Live Review: King Charles / ME

14th June - Tunbridge Wells Forum

After his recent escapades at the Tunbridge Wells Forum (recently voted the UK's best small venue), King Charles returned for second helpings. Joined by his band and support from rockers, ME, the night surpassed all my expectations.

Having earlier directed the lead singer of ME as to where he could buy some "take away alcohol", from, we sidled up to the front of the stage just in time to see ME walk on. I'd heard very good things about the band, and after briefly listening to their music in preparation, I had only one preconception in my mind; Muse. Now this is not a bad comparison, but what they delivered smashed it right out of the water. And I'm glad.

The Australian four-piece had a magnetic energy with so much more to them than I had originally thought. Outstanding musicians individually, together they brought a real spectacle to their performance. Shredding guitar solos, ball-busting vocal registers and dynamic arrangements made for a highly theatrical show, synonymous with that aspect of Muse's music yes, but it was their multi-textured harmonies and vocal power that really shone through. Similarities with Queen were racing through my head as their almost operatic style dominated the room. The lead singer (and keyboardist) had an incredible range and was note perfect throughout. Their set finished proclaiming, 'Goodnight Tonbridge', but it's ok, I'll forgive them.

After a long wait, King Charles and his band walked through the makeshift curtain; a rather attractive looking bunch with the man himself wearing zebra-striped tight trousers, his typical Ant Ant-esque military jacket and larger-than-life dreadlocks. All this was soon to change however, unable to avoid the foray of sweat-inducing hysteria that was to come. (see picture below, girls)
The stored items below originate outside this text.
(** X13.  A failure of a combinator is a failure of its callback: when
    [map], [mapOr], [flatMap] or [mapErr] throws, the receiver is the
    variant the callback applies to, and the callback, run on the payload
    from the same world, threw that very exception. *)
Theorem throw_comes_from_callback :
  forall (W T U E F : Type)
         (f : T -> Comp W U) (km : T -> Comp W (Maybe U))
         (kr : T -> Comp W (Result U E)) (g : E -> Comp W F) (d : U)
         (m : Maybe T) (r : Result T E) (w w' : W) (x : Exception),
    (Maybe.map m f w = (Throw x, w') ->
       exists v, m = Some v /\ f v w = (Throw x, w'))
    /\ (Maybe.mapOr m f d w = (Throw x, w') ->
          exists v, m = Some v /\ f v w = (Throw x, w'))
    /\ (Maybe.flatMap m km w = (Throw x, w') ->
          exists v, m = Some v /\ km v w = (Throw x, w'))
    /\ (Result.map r f w = (Throw x, w') ->
          exists v, r = Ok v /\ f v w = (Throw x, w'))
    /\ (Result.mapOr r f d w = (Throw x, w') ->
          exists v, r = Ok v /\ f v w = (Throw x, w'))
    /\ (Result.flatMap r kr w = (Throw x, w') ->
          exists v, r = Ok v /\ kr v w = (Throw x, w'))
    /\ (Result.mapErr r g w = (Throw x, w') ->
          exists e, r = Err e /\ g e w = (Throw x, w')).
Proof.
  intros W T U E F f km kr g d m r w w' x.
  assert (Hbind : forall (A B : Type) (c : Comp W A) (wrap : A -> B),
             (u <- c ;; ret (wrap u)) w = (Throw x, w') -> c w = (Throw x, w')).
  { intros A B c wrap. unfold bind, ret.
    destruct (c w) as [[u|y] w1]; [discriminate|].
    intros Hthrow. inversion Hthrow. reflexivity. }
  split; [|split; [|split; [|split; [|split; [|split]]]]].
  - destruct m as [v|]; simpl; [|discriminate].
    intros Hthrow. exists v. split; [reflexivity|].
    exact (Hbind _ _ _ _ Hthrow).
  - destruct m as [v|]; simpl; [|discriminate].
    intros Hthrow. exists v. split; [reflexivity|].
    exact (Hbind _ _ _ _ Hthrow).
  - destruct m as [v|]; simpl; [|discriminate].
    intros Hthrow. exists v. split; [reflexivity|exact Hthrow].
  - destruct r as [v|e]; simpl; [|discriminate].
    intros Hthrow. exists v. split; [reflexivity|].
    exact (Hbind _ _ _ _ Hthrow).
  - destruct r as [v|e]; simpl; [|discriminate].
    intros Hthrow. exists v. split; [reflexivity|].
    exact (Hbind _ _ _ _ Hthrow).
  - destruct r as [v|e]; simpl; [|discriminate].
    intros Hthrow. exists v. split; [reflexivity|exact Hthrow].
  - destruct r as [v|e]; simpl; [discriminate|].
    intros Hthrow. exists e. split; [reflexivity|].
    exact (Hbind _ _ _ _ Hthrow).
Qed.
Definition loadPattern (pattern : Pattern) (s : AppState) : AppState :=
  let newCells := recordToMap (pattern_cells pattern) in
  set_loaded s newCells (pattern_metadata pattern).

(** [exportPattern]; [uuid] stands for [uuidv4()] and [now] for [Date.now()]. *)
Definition exportPattern (uuid : string) (now : Z) (s : AppState) : Pattern :=
  {| pattern_id := uuid;
     pattern_metadata :=
       {| title := title (metadata s); author := author (metadata s);
          difficulty := difficulty (metadata s); created := now |};
     pattern_cells := mapToRecord (cells s) |}.

(** The calls a client of the store can make. *)
Inductive Op : Type :=
  | OpSetCell (x y : Z)
  | OpFill (x y : Z)
  | OpClearBoard
  | OpSetColor (id : string)
  | OpSetTool (tool : ToolType)
  | OpSetViewMode (mode : ViewMode)
  | OpUndo
  | OpRedo
  | OpLoadPattern (pattern : Pattern)
  | OpExportPattern (uuid : string) (now : Z).

Definition step (op : Op) (s : AppState) : option AppState :=
  match op with
  | OpSetCell x y => Some (setCell x y s)
  | OpFill x y => fill x y s
  | OpClearBoard => Some (clearBoard s)
  | OpSetColor id => Some (setColor id s)
  | OpSetTool tool => Some (setTool tool s)
  | OpSetViewMode mode => Some (setViewMode mode s)
  | OpUndo => undo s
  | OpRedo => redo s
  | OpLoadPattern pattern => Some (loadPattern pattern s)
  | OpExportPattern _ _ => Some s
  end.

Fixpoint run (ops : list Op) (s : AppState) : option AppState :=
  match ops with
  | [] => Some s
  | op :: ops' => s' ← step op s; run ops' s'
  end.

(** The [persist] middleware options: what is saved, and how a saved value
    is merged into the freshly created state when the store is rehydrated. *)
Record Persisted : Type := mkPersisted {
  persisted_cells : option CellRecord;
  persisted_metadata : option Metadata;
}.

Definition partialize (s : AppState) : Persisted :=
  {| persisted_cells := Some (mapToRecord (cells s));
     persisted_metadata := Some (metadata s) |}.

Definition merge (persisted : Persisted) (current : AppState) : AppState :=
  {| board := board current;
     cells := match persisted_cells persisted with
              | Some record => recordToMap record
              | None => cells current
              end;
     palette := palette current;
     metadata := default (metadata current) (persisted_metadata persisted);
     selectedColorId := selectedColorId current;
     activeTool := activeTool current;
     showGrid := showGrid current;
     viewMode := viewMode current;
     history := history current;
     historyPointer := historyPointer current |}.

End Store.

Export Store.


(** ** The store with [Map] objects held by reference

    JavaScript [Map]s are mutable objects: [cells], the entries of [history]
    and whatever a component read from the store earlier are references.
    Here the objects live on a heap and the state holds locations, so that
    the clone-before-write discipline of the store can be stated.  The
    selection, the history pointer and the control flow are those of [Store];
    [RefStore] differs in where a [Map] is created and where it is written. *)

Module RefStore.

Abbreviation Heap := (gmap nat (gmap string string)).
Abbreviation RefState := (StoreState nat).

(** [new Map(...)]: a location unused so far receives the contents. *)
Definition alloc (contents : Grid) (h : Heap) : nat * Heap :=
  let l := fresh (dom h) in (l, <[l := contents]> h).

(** [map.get(key)] on the object at [l] *)
Definition map_get (h : Heap) (l : nat) (key : string) : option string :=
  (h !!! l) !! key.

(** [map.set(key, v)] on the object at [l]: the object is updated in place. *)
Definition map_set (l : nat) (key v : string) (h : Heap) : Heap :=
  alter (<[key := v]>) l h.

Definition map_delete (l : nat) (key : string) (h : Heap) : Heap :=
  alter (delete key) l h.

Definition write_cell (l : nat) (key : string) (newVal : option string)
    (h : Heap) : Heap :=
  match newVal with
  | Some v => if decide (v = "") then map_delete l key h else map_set l key v h
  | None => map_delete l key h
  end.

(** [cells: new Map()] and [history: [new Map()]] are two objects. *)
Definition initial_state (now : Z) : Heap * RefState :=
  let '(c, h1) := alloc ∅ ∅ in
  let '(h0, h2) := alloc ∅ h1 in
  (h2,
   {| board := DEFAULT_BOARD; cells := c; palette := DEFAULT_PALETTE;
      metadata := {| title := "My Pattern"; author := "Artist";
                     difficulty := Easy; created := now |};
      selectedColorId := "red"; activeTool := Pencil; showGrid := true;
      viewMode := View2D; history := [h0]; historyPointer := 0 |}).

Definition setCell (x y : Z) (σ : Heap * RefState) : Heap * RefState :=
  let '(h, s) := σ in
  let key := makeKey x y in
  let currentVal := map_get h (cells s) key in
  let newVal := target_value s in
  if decide (currentVal = newVal) then σ
  else
    let '(newCells, h1) := alloc (h !!! cells s) h in
    (write_cell newCells key newVal h1, commit s newCells).

Fixpoint fill_loop (fuel : nat) (b : BoardSpec) (targetColor : option string)
    (selectedColorId : string) (h : Heap) (newCells : nat)
    (queue : list (Z * Z)) (visited : gset string) : option Heap :=
  match queue with
  | [] => Some h
  | (x, y) :: queue' =>
      match fuel with
      | O => None
      | S fuel' =>
          let key := makeKey x y in
          if decide (key ∈ visited) then
            fill_loop fuel' b targetColor selectedColorId h newCells queue' visited
          else if out_of_bounds b x y then
            fill_loop fuel' b targetColor selectedColorId h newCells queue' visited
          else if decide (map_get h newCells key = targetColor) then
            fill_loop fuel' b targetColor selectedColorId
              (map_set newCells key selectedColorId h) newCells
              ((x, y - 1) :: (x, y + 1) :: (x - 1, y) :: (x + 1, y) :: queue')
              ({[key]} ∪ visited)
          else
            fill_loop fuel' b targetColor selectedColorId h newCells queue' visited
      end
  end.

Definition fill (startX startY : Z) (σ : Heap * RefState)
    : option (Heap * RefState) :=
  let '(h, s) := σ in
  let targetKey := makeKey startX startY in
  let targetColor := map_get h (cells s) targetKey in
  if decide (targetColor = Some (selectedColorId s)) then Some σ
  else
    let '(newCells, h1) := alloc (h !!! cells s) h in
    h2 ← fill_loop (fill_fuel (board s)) (board s) targetColor
           (selectedColorId s) h1 newCells [(startX, startY)] ∅;
    Some (h2, commit s newCells).

Definition clearBoard (σ : Heap * RefState) : Heap * RefState :=
  let '(h, s) := σ in
  let '(newCells, h1) := alloc ∅ h in
  (h1, commit s newCells).

Definition loadPattern (pattern : Pattern) (σ : Heap * RefState)
    : Heap * RefState :=
  let '(h, s) := σ in
  let '(newCells, h1) := alloc (recordToMap (pattern_cells pattern)) h in
  (h1, set_loaded s newCells (pattern_metadata pattern)).

Definition step (op : Op) (σ : Heap * RefState) : option (Heap * RefState) :=
  match op with
  | OpSetCell x y => Some (setCell x y σ)
  | OpFill x y => fill x y σ
  | OpClearBoard => Some (clearBoard σ)
  | OpSetColor id => Some (σ.1, setColor id σ.2)
  | OpSetTool tool => Some (σ.1, setTool tool σ.2)
  | OpSetViewMode mode => Some (σ.1, setViewMode mode σ.2)
  | OpUndo => s' ← undo σ.2; Some (σ.1, s')
  | OpRedo => s' ← redo σ.2; Some (σ.1, s')
  | OpLoadPattern pattern => Some (loadPattern pattern σ)
  | OpExportPattern _ _ => Some σ
  end.

(** What a reader sees through the references of a state. *)
Definition contents (σ : Heap * RefState) : AppState :=
  let '(h, s) := σ in
  {| board := board s; cells := h !!! cells s; palette := palette s;
     metadata := metadata s; selectedColorId := selectedColorId s;
     activeTool := activeTool s; showGrid := showGrid s;
     viewMode := viewMode s;
     history := (λ l, h !!! l) <$> history s;
     historyPointer := historyPointer s |}.

(** Every reference of the state points to an allocated object. *)
Definition allocated (σ : Heap * RefState) : Prop :=
  cells σ.2 ∈ dom σ.1 ∧ ∀ l, l ∈ history σ.2 → l ∈ dom σ.1.

End RefStore.

(** ** Vocabulary of the properties *)

(** [0 ≤ x < cols] and [0 ≤ y < rows] *)
Definition in_bounds (b : BoardSpec) (x y : Z) : Prop :=
  0 ≤ x < cols b ∧ 0 ≤ y < rows b.

#[global] Instance in_bounds_dec b x y : Decision (in_bounds b x y).
Proof. unfold in_bounds. apply _. Defined.

(** The key of a position given as a pair. *)
Definition key_of (p : Z * Z) : string := makeKey p.1 p.2.

(** Up, down, left, right; no diagonals. *)
Definition adjacent (p q : Z * Z) : Prop :=
  q = (p.1 + 1, p.2) ∨ q = (p.1 - 1, p.2) ∨
  q = (p.1, p.2 + 1) ∨ q = (p.1, p.2 - 1).

(** The 4-connected region of [start] in grid [g]: the positions reached from
    [start] by steps to adjacent in-bounds positions holding the colour that
    [start] holds (absence of a colour counts as a colour).  It is the
    largest such set: every position that can be reached is in it. *)
Inductive region (b : BoardSpec) (g : Grid) (start : Z * Z) : Z * Z → Prop :=
  | region_start : region b g start start
  | region_step p q :
      region b g start p →
      adjacent p q →
      in_bounds b q.1 q.2 →
      g !! key_of q = g !! key_of start →
      region b g start q.

(** The history invariant: the pointer is an index of the history, and the
    snapshot there is the live grid. *)
Definition history_ok (s : AppState) : Prop :=
  (historyPointer s < length (history s))%nat ∧
  history s !! historyPointer s = Some (cells s).

(** A fresh engine: one empty snapshot, pointer 0, empty grid. *)
Definition fresh_engine (s : AppState) : Prop :=
  cells s = ∅ ∧ history s = [∅] ∧ historyPointer s = 0%nat.

Definition is_mutation (op : Op) : bool :=
  match op with
  | OpSetCell _ _ | OpFill _ _ | OpClearBoard => true
  | _ => false
  end.

Definition is_selection (op : Op) : bool :=
  match op with
  | OpSetColor _ | OpSetTool _ | OpSetViewMode _ => true
  | _ => false
  end.

(** The early-return tests of [setCell] and [fill]; [clearBoard] has none. *)
Definition is_noop (op : Op) (s : AppState) : bool :=
  match op with
  | OpSetCell x y => bool_decide (cells s !! makeKey x y = target_value s)
  | OpFill x y =>
      bool_decide (cells s !! makeKey x y = Some (selectedColorId s))
  | _ => false
  end.

(** An editing session: selections and mutations only, every mutation
    getting past its early return in the state it is applied to. *)
Fixpoint effective_edits (ops : list Op) (s : AppState) : bool :=
  match ops with
  | [] => true
  | op :: ops' =>
      (is_selection op || (is_mutation op && negb (is_noop op s)))
      && match step op s with
         | Some s' => effective_edits ops' s'
         | None => false
         end
  end.

Definition mutation_count (ops : list Op) : nat :=
  length (filter (λ op, is_mutation op = true) ops).


(** A cell key decodes when [parseKey] yields two integers. *)
Definition key_decodes (key : string) : bool :=
  match parseKey key with
  | {| pt_x := Some (Int _); pt_y := Some (Int _) |} => true
  | _ => false
  end.

Definition in_palette (pal : list PaletteColor) (id : string) : bool :=
  bool_decide (id ∈ color_id <$> pal).

(** An entry of a persisted pattern is malformed when its key does not
    decode or its colour is not a palette identifier. *)
Definition malformed_entry (pal : list PaletteColor) (kv : string * string)
    : bool :=
  negb (key_decodes kv.1) || negb (in_palette pal kv.2).

(** Characters of a rendered integer: digits and the minus sign. *)
Definition is_digit (c : ascii) : bool := bool_decide (is_Some (digit_of c)).

Definition num_char (c : ascii) : bool :=
  bool_decide (is_Some (digit_of c)) || bool_decide (c = "-"%char).

Fixpoint string_forall (P : ascii → bool) (s : string) : bool :=
  match s with
  | EmptyString => true
  | String c s' => P c && string_forall P s'
  end.

(** The positions of the board, and their keys. *)
Definition all_positions (b : BoardSpec) : list (Z * Z) :=
  list_prod (seqZ 0 (cols b)) (seqZ 0 (rows b)).

Definition all_keys (b : BoardSpec) : gset string :=
  list_to_set ((λ p, makeKey p.1 p.2) <$> all_positions b).

(** The pointer is at the last of [S n] snapshots, the first of which is the
    empty grid. *)
Definition at_tip (n : nat) (s : AppState) : Prop :=
  historyPointer s = n ∧ length (history s) = S n ∧
  history s !! 0%nat = Some (∅ : Grid) ∧ history s !! n = Some (cells s).

(** The 3×3 board of the worked scenarios, and a fresh engine on it. *)
Definition board3 : BoardSpec :=
  {| widthMm := 25; heightMm := 25; cols := 3; rows := 3;
     pegPitchMm := 5; pegDiameterMm := 5 # 2; pegHeightMm := 3;
     marginMm := 15 # 2 |}.

Definition fresh3 : AppState :=
  {| board := board3; cells := ∅; palette := DEFAULT_PALETTE;
     metadata := {| title := "My Pattern"; author := "Artist";
                    difficulty := Easy; created := 0 |};
     selectedColorId := "red"; activeTool := Pencil; showGrid := true;
     viewMode := View2D; history := [∅]; historyPointer := 0 |}.

(** What holds between two iterations of the fill loop started at [start] on
    grid [g] with colour [sel]: [m] is [g] with [sel] at the visited keys;
    the visited keys are keys of region positions; an eligible neighbour of a
    visited position is visited or waits in the queue, and so does [start];
    an eligible position in the queue belongs to the region. *)
Definition fill_inv (b : BoardSpec) (g : Grid) (start : Z * Z) (sel : string)
    (m : Grid) (queue : list (Z * Z)) (visited : gset string) : Prop :=
  (∀ k, m !! k = if decide (k ∈ visited) then Some sel else g !! k) ∧
  (∀ k, k ∈ visited → ∃ p, region b g start p ∧ k = key_of p) ∧
  (∀ p q, key_of p ∈ visited → adjacent p q → in_bounds b q.1 q.2 →
          g !! key_of q = g !! key_of start →
          key_of q ∈ visited ∨ q ∈ queue) ∧
  (key_of start ∈ visited ∨ start ∈ queue) ∧
  (∀ q, q ∈ queue → in_bounds b q.1 q.2 →
        g !! key_of q = g !! key_of start → region b g start q).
From start to finish, King Charles' eclectic set had me hooked. He'd managed to have the crowd cozying up to their partners one minute and furiously head-banging the next. Of course, this was also down to his brilliant band - Candice, the main backing singer and occasional percussionist, along with drummer, bassist, synth/keyboard player and King Charles with a vast array of guitars.

If I'm honest, I thought going to a King Charles gig would be a bit of fun and little else. But oh, how I was wrong. Never before have I been so surprised, and impressed, at the live arrangement of a set. Yes there were a couple of backing tracks used, but the band's energy and sheer originality soon made up for that.

Just when you thought a song was about to end, the band broke into the most amazing break downs, with extended versions of tracks taking on a whole new life due to some seriously rocky elements and guitar solos. These aspects really worked with songs like Polar Bear, which saw candice and the bassist pounding out the bass-line on a single, stand alone drum, and The Brightest Lights. This was by far the best song of the night, encompassing everything you could want from a live gig - sing along choruses, guitar solos, awesome harmonies and the most epic full-band break down. I'd watch that again any day!

Amongst the frenzy and sweat-flinging, there were, of course, some more tender, relaxed moments with the likes of Love Is The Cure, Beating Hearts and Coco Chitty, with a two-song solo encore before King Charles invited his band back on for one last song; a brilliant cover of Billy Joel's We Didn't Start The Fire complete with new, updated lyrics. It was the perfect way to end the show.

The night was awash with wild euphoria and a sense of majesty that only King Charles' persona could bring to a performance. Pretty good for a gig in a former public toilet!